**PROBLEM TO WORK ON:**
Look below for the line holding "verdict (tx_validity s (tx_bytes e)) = Tx_Invalid" and the line holding "split; [by eapply offered_valid|done].". Transcribe exactly those lines and all lines between them, nothing more.

[Dataset entries]
(** The round [i]: the [i]th transaction of every queue that has one. *)
Definition round (sorted : list PeerSubmissionQueue) (i : nat) : list IngressEvent :=
  omap (fun q => option_map (mk_IngressEvent (q_source q)) (list_lookup i (q_txs q))) sorted.

Definition longest (queues : list PeerSubmissionQueue) : nat := foldr (fun q n => Nat.max (length (q_txs q)) n) 0%nat queues.

Definition canonicalize_peer_streams (queues : list PeerSubmissionQueue) : list IngressEvent :=
  let sorted := sort_by queue_order queues in
  concat (map (round sorted) (seq 0 (longest sorted))).

(** * Runs of admissions *)

Section Runs.
Context {HC : Crypto} {HB : Blake224} {HS : Sha3} {HE : Ed25519} {HA : Aiken} {Rest : Type}.
Implicit Types (base s : LedgerState Rest) (d : DecodedTx).

(** The transactions, each valid in the state the earlier ones leave. *)
Inductive admitted_run base : list DecodedTx -> LedgerState Rest -> Prop :=
| run_none : admitted_run base [] base
| run_next ds s tx_cbor d s' : admitted_run base ds s -> bytes_ok tx_cbor -> decode_tx tx_cbor = Ok d ->
    verdict (tx_validity s tx_cbor) = Tx_Valid (tx_id d) s' -> admitted_run base (ds ++ [d]) s'.

(** What the offers come to, each judged in the state that the valid ones before it leave: [ds] are the
    valid ones, [s] the state they lead to, and an invalid one changes nothing. *)
Inductive offered base : list IngressEvent -> list DecodedTx -> LedgerState Rest -> Prop :=
| offered_none : offered base [] [] base
| offered_valid events ds s e d s' : offered base events ds s -> decode_tx (tx_bytes e) = Ok d ->
    verdict (tx_validity s (tx_bytes e)) = Tx_Valid (tx_id d) s' -> offered base (events ++ [e]) (ds ++ [d]) s'
| offered_invalid events ds s e class error : offered base events ds s ->
    verdict (tx_validity s (tx_bytes e)) = Tx_Invalid class error -> offered base (events ++ [e]) ds s.

Lemma ingest_offered base events : exists ds, let m := ingest (mempool_new base) events in
  offered base events ds (accumulating m) /\ accepted m = map tx_id ds.
Proof.
  induction events as [|e events (ds & Ho & Ha)] using rev_ind; [exists []; by split; [constructor|]|].
  cbv zeta in *. unfold ingest in *. rewrite fold_left_app. cbn [fold_left].
  set (m := fold_left _ events _) in *. unfold mempool_ingress, mempool_admit.
  destruct (verdict (tx_validity (accumulating m) (tx_bytes e))) as [id s|c err] eqn:Ev; cbn [fst accepted accumulating].
  - destruct (accepted_inv _ _ _ _ Ev) as (d & u & Hdec & _ & -> & _). exists (ds ++ [d]). rewrite Ha, map_app.
    split; [by eapply offered_valid|done].
  - exists ds. split; [by eapply offered_invalid|done].
Qed.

**SOLUTION TO THE EXERCISE:**
    verdict (tx_validity s (tx_bytes e)) = Tx_Invalid class error -> offered base (events ++ [e]) ds s.

Lemma ingest_offered base events : exists ds, let m := ingest (mempool_new base) events in
  offered base events ds (accumulating m) /\ accepted m = map tx_id ds.
Proof.
  induction events as [|e events (ds & Ho & Ha)] using rev_ind; [exists []; by split; [constructor|]|].
  cbv zeta in *. unfold ingest in *. rewrite fold_left_app. cbn [fold_left].
  set (m := fold_left _ events _) in *. unfold mempool_ingress, mempool_admit.
  destruct (verdict (tx_validity (accumulating m) (tx_bytes e))) as [id s|c err] eqn:Ev; cbn [fst accepted accumulating].
  - destruct (accepted_inv _ _ _ _ Ev) as (d & u & Hdec & _ & -> & _). exists (ds ++ [d]). rewrite Ha, map_app.
    split; [by eapply offered_valid|done].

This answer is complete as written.